Data for processing: Begin
(** [remove_child] for a present byte. *)
Lemma remove_child_spec n b c0 :
  node_ok n → find_child n b = Some c0 → removed n (remove_child n b) b.
Proof.
  intros Hok Hb. pose proof Hok as [Hp Hr Hbody _].
  pose proof (num_children_count n Hok) as Hnum.
  destruct (count_remove n b c0 Hok Hb) as [Hcount Hpos].
  unfold remove_child.
  destruct (n_body n) as [w ch|ws ch|idx bm ch|bm ch] eqn:E.
  - rewrite <- E in Hbody. destruct (arr_body_cases n w ch E Hbody ltac:(lia)) as (keys & es & -> & Ew & A & Hl & F).
    pose proof Hnum as Hnum'. rewrite Hl in Hnum'. rewrite Hnum' at 1.
    destruct (arr_position_found _ _ _ _ b n c0 A F Hb) as (i & -> & Hi). rewrite Hnum' at 1.
    destruct (arr_remove_ok _ _ _ _ i b c0 A Hi) as (keys' & ch' & es1 & es2 & -> & -> & A').
    eapply arr_removed; [done|done|done|apply A|split; [done|exact A']|].
    unfold node_type. by rewrite E.
  - rewrite <- E in Hbody. destruct (arr16_body_cases n ws ch E Hbody ltac:(lia)) as (keys & es & -> & Ew & A & Hl & F).
    pose proof Hnum as Hnum'. rewrite Hl in Hnum'. rewrite Hnum' at 1.
    destruct (arr_position_found _ _ _ _ b n c0 A F Hb) as (i & -> & Hi). rewrite Hnum' at 1.
    destruct (arr_remove_ok _ _ _ _ i b c0 A Hi) as (keys' & ch' & es1 & es2 & -> & -> & A').
    eapply arr_removed; [done|done|done|apply A|split; [done|exact A']|].
    unfold node_type. by rewrite E.
  - destruct (body_48 n idx bm ch Hok E) as [Ok F].
    assert (idx !!! b2n b < NODE48_EMPTY) as Hlive.
    { apply Z.nle_gt. intros X. apply (get48_None _ _ _ _ b Ok) in X. rewrite <- F in X. congruence. }
    rewrite (proj2 (Z.leb_gt _ _) Hlive).
    destruct (ok48_remove _ _ _ _ b Ok Hlive) as (_ & Ok' & G).
    edestruct (large_node_ok n (N48 (<[b2n b := NODE48_EMPTY]> idx) (bitmap_clear bm b)
        (<[Z.to_nat (idx !!! b2n b) := NULL]> ch))
      (num_children n - 1) (λ x, if decide (x = b) then None else find_child n x) Hp) as [Ho F'].
    + split; [done|]. intros x. rewrite G. case_decide; [done|]. by rewrite F.
    + rewrite Hnum. unfold node_type in *. rewrite E in Hr. cbn in *. lia.
    + done.
    + split_and!; [done| |done]. apply same_header_body. unfold node_type. by rewrite E.
  - destruct (body_256 n bm ch Hok E) as [Ok F].
    assert (is_null (ch !!! b2n b) = false) as ->.
    { rewrite F in Hb. apply present_Some in Hb as [-> ?]. by apply not_null_spec. }
    destruct (ok256_clear _ _ b Ok) as [Ok' G].
    edestruct (large_node_ok n (N256 (bitmap_clear bm b) (<[b2n b := NULL]> ch))
      (num_children n - 1) (λ x, if decide (x = b) then None else find_child n x) Hp) as [Ho F'].
    + split; [done|]. intros x. rewrite G. case_decide; [done|]. by rewrite F.
    + rewrite Hnum. unfold node_type in *. rewrite E in Hr. cbn in *. lia.
    + done.
    + split_and!; [done| |done]. apply same_header_body. unfold node_type. by rewrite E.
Qed.

(** [remove_child] for an absent byte does nothing. *)
Lemma remove_child_absent n b : node_ok n → find_child n b = None → remove_child n b = n.
Proof.
  intros Hok Hb. pose proof Hok as [Hp Hr Hbody _].
  pose proof (num_children_count n Hok) as Hnum. unfold remove_child.
  destruct (n_body n) as [w ch|ws ch|idx bm ch|bm ch] eqn:E.
  - rewrite <- E in Hbody. destruct (arr_body_cases n w ch E Hbody ltac:(lia)) as (keys & es & -> & Ew & A & Hl & F).
    rewrite Hnum, Hl. pose proof (arr_position _ _ _ _ b A) as P.
    destruct (position _ _) as [i|]; [|done]. destruct P as [c1 Hi].
    rewrite F, es_lookup_None in Hb. destruct (Hb c1). by eapply list_elem_of_lookup_2.
  - rewrite <- E in Hbody. destruct (arr16_body_cases n ws ch E Hbody ltac:(lia)) as (keys & es & -> & Ew & A & Hl & F).
    rewrite Hnum, Hl. pose proof (arr_position _ _ _ _ b A) as P.
    destruct (position _ _) as [i|]; [|done]. destruct P as [c1 Hi].
    rewrite F, es_lookup_None in Hb. destruct (Hb c1). by eapply list_elem_of_lookup_2.
  - destruct (body_48 n idx bm ch Hok E) as [Ok F]. rewrite F in Hb.
    apply (get48_None _ _ _ _ b Ok) in Hb. by rewrite (proj2 (Z.leb_le _ _) Hb).
  - destruct (body_256 n bm ch Hok E) as [Ok F]. rewrite F in Hb.
    apply present_None in Hb as ->. by rewrite (proj2 (is_null_spec (R := R) NULL) eq_refl).
Qed.
End updates.
(* ===== verification/NodeOps.v ===== *)
(** * Header, iteration and copies of nodes

    The specifications of the node operations that are built from the others:
    the prefix and exact leaf of the header, [for_each_child], the entry
    counts a remove looks at ([emptied_by], [rest]) and the copy into another
    layout ([copy_into]). *)

From S2P Require Import Prelude Bytes Slot Bits Node NodeSpec.
Local Open Scope Z_scope.

Section header.
Context {R : Type} `{SlotLaws R}.
Implicit Types (n : node R) (r : R).

Lemma load_prefix_ok n : node_ok n → snapshot_ok (load_prefix n).
Proof.
  intros [[Hl (bytes & Hb & E)] _ _ _]. unfold load_prefix, snapshot_ok.
  case_decide; cbn [ps_len ps_bytes].
  - rewrite length_replicate. split; [lia|done].
  - split; [unfold prefix_len; lia|]. rewrite E, unpack_pack16 by done. done.
Qed.

Lemma prefix_len_slice n : node_ok n → length (as_slice (load_prefix n)) = prefix_len n.
Proof.
  intros Hok. rewrite as_slice_length by by apply load_prefix_ok.
  unfold load_prefix. by case_decide as E.
Qed.

Lemma raw_prefix_len_spec n : node_ok n → raw_prefix_len n = Z.of_nat (prefix_len n).
Proof. intros [[Hl _] _ _ _]. unfold raw_prefix_len, prefix_len. lia. Qed.

Lemma prefix_len_max n : node_ok n → (prefix_len n <= MAX_PREFIX_LEN)%nat.
Proof. intros [[Hl _] _ _ _]. unfold prefix_len. lia. Qed.

(** A change of the header that keeps the children. *)
Lemma set_header_ok n h :
  node_ok n → h_num_children h = h_num_children (n_header n) → prefix_ok (set_header n h) →
  node_ok (set_header n h) ∧ node_type (set_header n h) = node_type n ∧
  ∀ x, find_child (set_header n h) x = find_child n x.
Proof.
  intros [_ Hr Hb Hc] Hh Hp.
  assert (∀ x, find_child (set_header n h) x = find_child n x) as F.
  { intros x. unfold find_child, num_children_max. cbn [n_body n_header set_header].
    by rewrite Hh. }
  split_and!; [|done|done]. split; [done| | |]; cbn [n_body n_header set_header]; rewrite Hh; [done..|].
  rewrite Hc. symmetry. by apply child_count_same.
Qed.

Lemma write_prefix_ok n p : node_ok n →
  node_ok (write_prefix n p) ∧ node_type (write_prefix n p) = node_type n ∧
  exact_leaf (write_prefix n p) = exact_leaf n ∧
  ∀ x, find_child (write_prefix n p) x = find_child n x.
Proof.
  intros Hok. unfold write_prefix.
  set (len := (length p `min` MAX_PREFIX_LEN)%nat). unfold MAX_PREFIX_LEN in *.
  match goal with |- context [set_header n ?h] => destruct (set_header_ok n h Hok) as (H1 & H2 & H3) end.
  { done. }
  { split; cbn [h_prefix_len h_prefix n_header set_header].
    - rewrite as_u16_small by lia. unfold MAX_PREFIX_LEN. lia.
    - eexists. split; [|done]. rewrite length_app, length_take, length_replicate. unfold MAX_PREFIX_LEN. lia. }
  by split_and!.
Qed.

(** What is written is what readers load. *)
Lemma load_write_prefix n p : (length p <= MAX_PREFIX_LEN)%nat →
  as_slice (load_prefix (write_prefix n p)) = p.
Proof.
  intros Hp. unfold load_prefix, prefix_len, write_prefix, set_header; cbn [n_header h_prefix_len h_prefix].
  rewrite Nat.min_l by done. rewrite as_u16_small by (unfold MAX_PREFIX_LEN in *; lia).
  rewrite Z.min_l, Nat2Z.id by lia. case_decide as E; unfold as_slice; cbn [ps_len ps_bytes].
  - by apply length_zero_iff_nil in E.
  - rewrite unpack_pack16.
    + by rewrite take_ge with (l := p), take_app_length by lia.
    + rewrite length_app, length_take, length_replicate. unfold MAX_PREFIX_LEN in *. lia.
Qed.
(* ===== verification/Free.v ===== *)
(** * Programs

    A program is a tree of accesses: [free E A] makes accesses from [E], each
    with its result type, and ends in an [A], in a panic, or with its fuel
    spent. The accesses are given a meaning by whoever runs the program: alone,
    or one access at a time between those of other threads. *)

From S2P Require Import Prelude.

Inductive free (E : Type → Type) (A : Type) : Type :=
| Ret (a : A)
| Vis {X : Type} (o : E X) (k : X → free E A)
| Panic
| OutOfFuel.
Arguments Ret {E A}. Arguments Vis {E A X}. Arguments Panic {E A}. Arguments OutOfFuel {E A}.

Fixpoint free_bind {E A B} (k : A → free E B) (p : free E A) : free E B :=
  match p with
  | Ret a => k a
  | Vis o k' => Vis o (λ x, free_bind k (k' x))
  | Panic => Panic
  | OutOfFuel => OutOfFuel
  end.

#[export] Instance free_mret {E} : MRet (free E) := λ A, Ret.
#[export] Instance free_mbind {E} : MBind (free E) := λ A B k p, free_bind k p.

(** [expect], [unreachable!] and failed assertions. *)
Definition expect {E A} (o : option A) : free E A := from_option Ret Panic o.
Definition debug_assert {E} (b : bool) : free E unit := if b then Ret tt else Panic.

(** ** Loops *)

(** What one turn of a loop decides. *)
Inductive flow (S A : Type) := Continue (s : S) | Break (a : A).
Arguments Continue {S A}. Arguments Break {S A}.

Fixpoint loop {E S A} (fuel : nat) (body : S → free E (flow S A)) (s : S) : free E A :=
  match fuel with
  | O => OutOfFuel
  | Datatypes.S fuel =>
    r ← body s;
    match r with Continue s' => loop fuel body s' | Break a => mret a end
  end.

(** [for x in xs]. *)
Fixpoint for_each {E X} (xs : list X) (body : X → free E unit) : free E unit :=
  match xs with
  | [] => mret tt
  | x :: xs => _ ← body x; for_each xs body
  end.
(* ===== verification/Arena.v ===== *)
(** * The arena ([src/arena/mod.rs])

    A bump allocator over one buffer: an atomic cursor that is advanced by
    compare-and-exchange, and a chunk per thread ([tlab]) for threads that lost
    a race for it. [Arena::alloc] is a program ([free]) over the accesses that
    it makes: the shared cursor, and the slots of the running thread. [aexec]
    runs an access alone; [astep] is what an access may see between those of
    other threads, the spurious failures of the weak exchange included. *)

From S2P Require Import Prelude Free.
Local Open Scope Z_scope.

(** ** Sizes and alignments *)

Definition ARENA_ALIGN : Z := 64.

(** [x & !(align - 1)] on 64 bits. *)
Definition align_down (align x : Z) : Z := Z.land x (Z.lxor (2 ^ 64 - 1) (align - 1)).

Definition MAX_ARENA_SIZE : Z := align_down ARENA_ALIGN (2 ^ 32 - 1).

(** [u64::checked_add] and [u32::try_from]. *)
Definition checked_add (a b : Z) : option Z := if a + b <? 2 ^ 64 then Some (a + b) else None.
Definition try_u32 (x : Z) : option Z := if x <? 2 ^ 32 then Some x else None.

(** [std::alloc::Layout]. *)
Record AllocLayout := { al_size : Z; al_align : Z }.

(** What [std] guarantees of a layout, and the arena's limit on alignments. *)
Definition layout_ok (ly : AllocLayout) : Prop :=
  (0 <= al_size ly < 2 ^ 63) ∧ ∃ k, 0 <= k <= 6 ∧ al_align ly = 2 ^ k.

(** The start and end of [size] bytes at the first multiple of [align] from
    [cur] on: [cur.checked_add(align - 1)? & !(align - 1)] and
    [start.checked_add(size)?]. *)
Definition range_from (align size cur : Z) : option (Z * Z) :=
  s ← checked_add cur (align - 1);
  let start := align_down align s in
  stop ← checked_add start size;
  Some (start, stop).

(** ** Thread-local chunks *)

Module Tlab.
Definition SLOTS : nat := 4.

Record Slot := { sl_arena : Z; sl_cur : Z; sl_end : Z }.

Definition EMPTY : Slot := {| sl_arena := 0; sl_cur := 0; sl_end := 0 |}.

(** The initial value of [SLOTS_TLS]. *)
Definition slots_new : list Slot := replicate SLOTS EMPTY.

(** The closure of [take]: the slots are stored back before the offset is
    narrowed. *)
Definition take_slots (arena align size : Z) (slots : list Slot) : option Z * list Slot :=
  match position (λ s, sl_arena s =? arena) slots with
  | None => (None, slots)
  | Some i =>
    match slots !! i with
    | None => (None, slots)
    | Some s =>
      match range_from align size (sl_cur s) with
      | None => (None, slots)
      | Some (start, stop) =>
        if sl_end s <? stop then (None, slots)
        else (try_u32 start, <[i := {| sl_arena := sl_arena s; sl_cur := stop; sl_end := sl_end s |}]> slots)
      end
    end
  end.

(** [(0..SLOTS).min_by_key(room)]: the first of the least. *)
Fixpoint least (room : nat → Z) (l : list nat) : option nat :=
  match l with
  | [] => None
  | i :: l => match least room l with
               | Some j => Some (if room j <? room i then j else i)
               | None => Some i
               end
  end.

(** The slot that [install] replaces. *)
Definition victim (arena : Z) (slots : list Slot) : nat :=
  match position (λ s, sl_arena s =? arena) slots with
  | Some i => i
  | None =>
    match position (λ s, sl_arena s =? 0) slots with
    | Some i => i
    | None =>
      from_option id O (least (λ i, from_option (λ s, sl_end s - sl_cur s) 0 (slots !! i)) (seq 0 SLOTS))
    end
  end.

Definition install_slots (arena start stop : Z) (slots : list Slot) : list Slot :=
  <[victim arena slots := {| sl_arena := arena; sl_cur := start; sl_end := stop |}]> slots.

(** [SLOTS_TLS.try_with]: [None] once the thread's storage is torn down. *)
Definition take (arena align size : Z) (tls : option (list Slot)) : option Z * option (list Slot) :=
  match tls with
  | None => (None, None)
  | Some slots => let '(off, slots) := take_slots arena align size slots in (off, Some slots)
  end.
Definition install (arena start stop : Z) (tls : option (list Slot)) : option (list Slot) :=
  install_slots arena start stop <$> tls.
End Tlab.

(** ** [Arena] *)

Record Arena := {
  ar_id : Z;
  ar_cursor : Z;
  ar_base : Z;
  ar_raw : Z;
  ar_capacity : Z;
}.

Definition set_cursor (c : Z) (a : Arena) : Arena :=
  {| ar_id := ar_id a; ar_cursor := c; ar_base := ar_base a; ar_raw := ar_raw a; ar_capacity := ar_capacity a |}.

Definition raw_layout (capacity : Z) : AllocLayout := {| al_size := capacity + ARENA_ALIGN; al_align := 8 |}.

(** The requested capacity, clamped and rounded down. *)
Definition clamped (capacity : Z) : Z :=
  align_down ARENA_ALIGN (Z.max ARENA_ALIGN (Z.min capacity MAX_ARENA_SIZE)).

(** [Arena::new], with the identity that [next_arena_id] gives and the address
    of the block that [alloc_zeroed] returns for [raw_layout]. *)
Definition arena_new (id raw capacity : Z) : option Arena :=
  let capacity := clamped capacity in
  let pad := (- raw) mod ARENA_ALIGN in
  if pad <? ARENA_ALIGN then
    Some {| ar_id := id; ar_cursor := ARENA_ALIGN; ar_base := raw + pad; ar_raw := raw; ar_capacity := capacity |}
  else None.

(** The counter [NEXT] wraps at 64 bits. *)
Definition next_arena_id (next : Z) : Z := next mod 2 ^ 64.

Definition arena_size (a : Arena) : Z := Z.min (ar_cursor a) (ar_capacity a).
Definition arena_remaining (a : Arena) : Z := ar_capacity a - arena_size a.
Definition arena_is_empty (a : Arena) : bool := ar_cursor a <=? ARENA_ALIGN.
Definition arena_reset (id : Z) (a : Arena) : Arena :=
  {| ar_id := id; ar_cursor := ARENA_ALIGN; ar_base := ar_base a; ar_raw := ar_raw a; ar_capacity := ar_capacity a |}.

(** [None]: a failed debug assertion, or an address below the base. *)
Definition arena_ptr (a : Arena) (offset : Z) : option Z :=
  if (ARENA_ALIGN <=? offset) && (offset <? ar_capacity a) then Some (ar_base a + offset) else None.
Definition arena_offset_of (a : Arena) (ptr : Z) : option Z :=
  let off := ptr - ar_base a in
  if (0 <=? off) && (off <? ar_capacity a) then Some (off mod 2 ^ 32) else None.

(** ** Allocation *)

Inductive aop : Type → Type :=
| CursorLoad : aop Z
| CursorCas (old new : Z) : aop (option Z)  (** [compare_exchange_weak]: [None] is [Ok] *)
| TlabTake (arena align size : Z) : aop (option Z)
| TlabInstall (arena start stop : Z) : aop unit.

Abbreviation aprog := (free aop).
Definition access {A} (o : aop A) : aprog A := Vis o Ret.
Coercion access : aop >-> free.

Section alloc.
(** The immutable fields. *)
Context (id capacity : Z).

Definition MAX_CHUNK : Z := 16 * 1024.

Definition refill_turn (align size cur : Z) : aprog (flow Z (option Z)) :=
  let remaining := Z.max 0 (capacity - cur) in
  let chunk := Z.min MAX_CHUNK (remaining / 32) in
  match range_from ARENA_ALIGN chunk cur with
  | None => mret (Break None)
  | Some (start, stop) =>
    if (chunk <? size + align) || (capacity <? stop) then mret (Break None)
    else
      r ← access (CursorCas cur stop);
      match r with
      | None =>
        _ ← access (TlabInstall id start stop);
        off ← access (TlabTake id align size);
        mret (Break off)
      | Some actual => mret (Continue actual)
      end
  end.

Definition refill (fuel : nat) (align size cur : Z) : aprog (option Z) := loop fuel (refill_turn align size) cur.

Definition alloc_turn (fuel : nat) (align size : Z) (c : Z * bool) : aprog (flow (Z * bool) (option Z)) :=
  let '(cur, contended) := c in
  match range_from align size cur with
  | None => mret (Break None)
  | Some (start, stop) =>
    if capacity <? stop then mret (Break None)
    else
      refilled ← (if contended : bool then refill fuel align size cur else mret None);
      match refilled with
      | Some off => mret (Break (Some off))
      | None =>
        r ← access (CursorCas cur stop);
        match r with
        | None => mret (Break (Some (start mod 2 ^ 32)))
        | Some actual => mret (Continue (actual, contended || negb (actual =? cur)))
        end
      end
  end.

Definition alloc (fuel : nat) (ly : AllocLayout) : aprog (option Z) :=
  _ ← debug_assert (al_align ly <=? ARENA_ALIGN);
  let align := al_align ly in
  let size := Z.max (al_size ly) 1 in
  hit ← access (TlabTake id align size);
  match hit with
  | Some off => mret (Some off)
  | None =>
    cur ← access CursorLoad;
    loop fuel (alloc_turn fuel align size) (cur, false)
  end.
End alloc.

(** ** Running an access *)

(** The cursor and the thread's chunks. *)
Definition astate : Type := Z * option (list Tlab.Slot).

(** Alone: the exchange succeeds. *)
Definition aexec {A} (o : aop A) (s : astate) : A * astate :=
  match o in aop A return A * astate with
  | CursorLoad => (s.1, s)
  | CursorCas old new => if s.1 =? old then (None, (new, s.2)) else (Some s.1, s)
  | TlabTake arena align size => let '(off, tls) := Tlab.take arena align size s.2 in (off, (s.1, tls))
  | TlabInstall arena start stop => (tt, (s.1, Tlab.install arena start stop s.2))
  end.

Fixpoint arun {A} (p : aprog A) (s : astate) : option (A * astate) :=
  match p with
  | Ret a => Some (a, s)
  | Vis o k => let '(x, s) := aexec o s in arun (k x) s
  | Panic | OutOfFuel => None
  end.

(** Among other threads: the weak exchange may also fail spuriously. *)
Inductive astep : ∀ {A}, aop A → astate → A → astate → Prop :=
| astep_exec {A} (o : aop A) s : astep o s (aexec o s).1 (aexec o s).2
| astep_spurious old new s : astep (CursorCas old new) s (Some s.1) s.
Lemma refill_claims fuel align size cur own : pow2_align align → 0 < size → in_arena cur →
  claims (handed align size) own (refill id capacity fuel align size cur).
Proof.
  intros Ha Hs Hc. apply (claims_loop in_arena); [clear cur own Hc|done]. intros own cur Hc. unfold refill_turn.
  set (chunk := Z.min MAX_CHUNK _).
  destruct (range_from ARENA_ALIGN chunk cur) as [[start stop]|] eqn:E; cbn; [|done].
  destruct ((chunk <? size + align) || (capacity <? stop)) eqn:B; cbn; [done|]. apply orb_false_elim in B as [B1%Z.ltb_ge B2%Z.ltb_ge].
  pose proof (pow2_align_range _ Ha). destruct Hc as [Hc1 Hc2]. unfold ARENA_ALIGN in Hc1.
  apply range_from_spec in E as (-> & H1 & _ & _); [|apply pow2_align_64|unfold ARENA_ALIGN in *; lia].
  exists start. refine (conj _ (conj _ (conj _ _))); [lia..| |]; cbn.
  - split_and!; [done|lia|done|done|done|lia|done|]. intros off H2 H3. cbn. by split_and!.
  - intros v Hv. done.
Qed.

Lemma alloc_claims fuel ly own : layout_ok ly → capacity <= MAX_ARENA_SIZE →
  claims (handed (al_align ly) (Z.max (al_size ly) 1)) own (alloc id capacity fuel ly).
Proof.
  intros [Hs Ha] Hcap. change (pow2_align (al_align ly)) in Ha. pose proof (pow2_align_range _ Ha) as Hr. unfold alloc.
  rewrite (proj2 (Z.leb_le _ _)) by (unfold ARENA_ALIGN; lia). cbn [debug_assert mbind free_mbind free_bind access claims access_ok].
  set (size := Z.max (al_size ly) 1). split_and!; [done|done|lia| |intros off H1 H2; cbn; by split_and!].
  cbn. intros v Hv. apply (claims_loop (λ c, in_arena c.1)); [|done]. clear own v Hv. intros own [cur contended] Hc. cbn in Hc.
  unfold alloc_turn. destruct (range_from _ size cur) as [[start stop]|] eqn:E; cbn; [|done].
  apply range_from_spec in E as (-> & H1 & H2 & _); [|done|destruct Hc; unfold ARENA_ALIGN in *; lia].
  destruct (Z.ltb_spec capacity (start + size)) as [|Hfit]; cbn; [done|]. apply claims_bind.
  assert (∀ own, claims (λ own r, match r with Continue x => in_arena x.1 | Break a => handed (al_align ly) size own a end) own
    (r ← access (CursorCas cur (start + size));
     match r with
     | None => mret (Break (Some (start mod 2 ^ 32)))
     | Some actual => mret (Continue (actual, contended || negb (actual =? cur)))
     end)) as HC.
  { intros own'. cbn. exists start. destruct Hc as [Hc1 Hc2]. refine (conj _ (conj _ (conj _ _))); [lia..| |].
    - assert (MAX_ARENA_SIZE < 2 ^ 32) by (vm_compute; done). rewrite Z.mod_small by (unfold ARENA_ALIGN in *; lia).
      split_and!; [lia|done|done].
    - intros v Hv. done. }
  destruct contended.
  - eapply claims_mono; [|by apply refill_claims; [..|lia|]]. intros own' [off|]; [done|]. intros _. apply (HC own').
  - apply (HC own).
Qed.
End claims.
Data for processing: End
Instructions for the task
The required answer is each line of the entries containing the string "negb".

Finished task
        | Some actual => mret (Continue (actual, contended || negb (actual =? cur)))
     | Some actual => mret (Continue (actual, contended || negb (actual =? cur)))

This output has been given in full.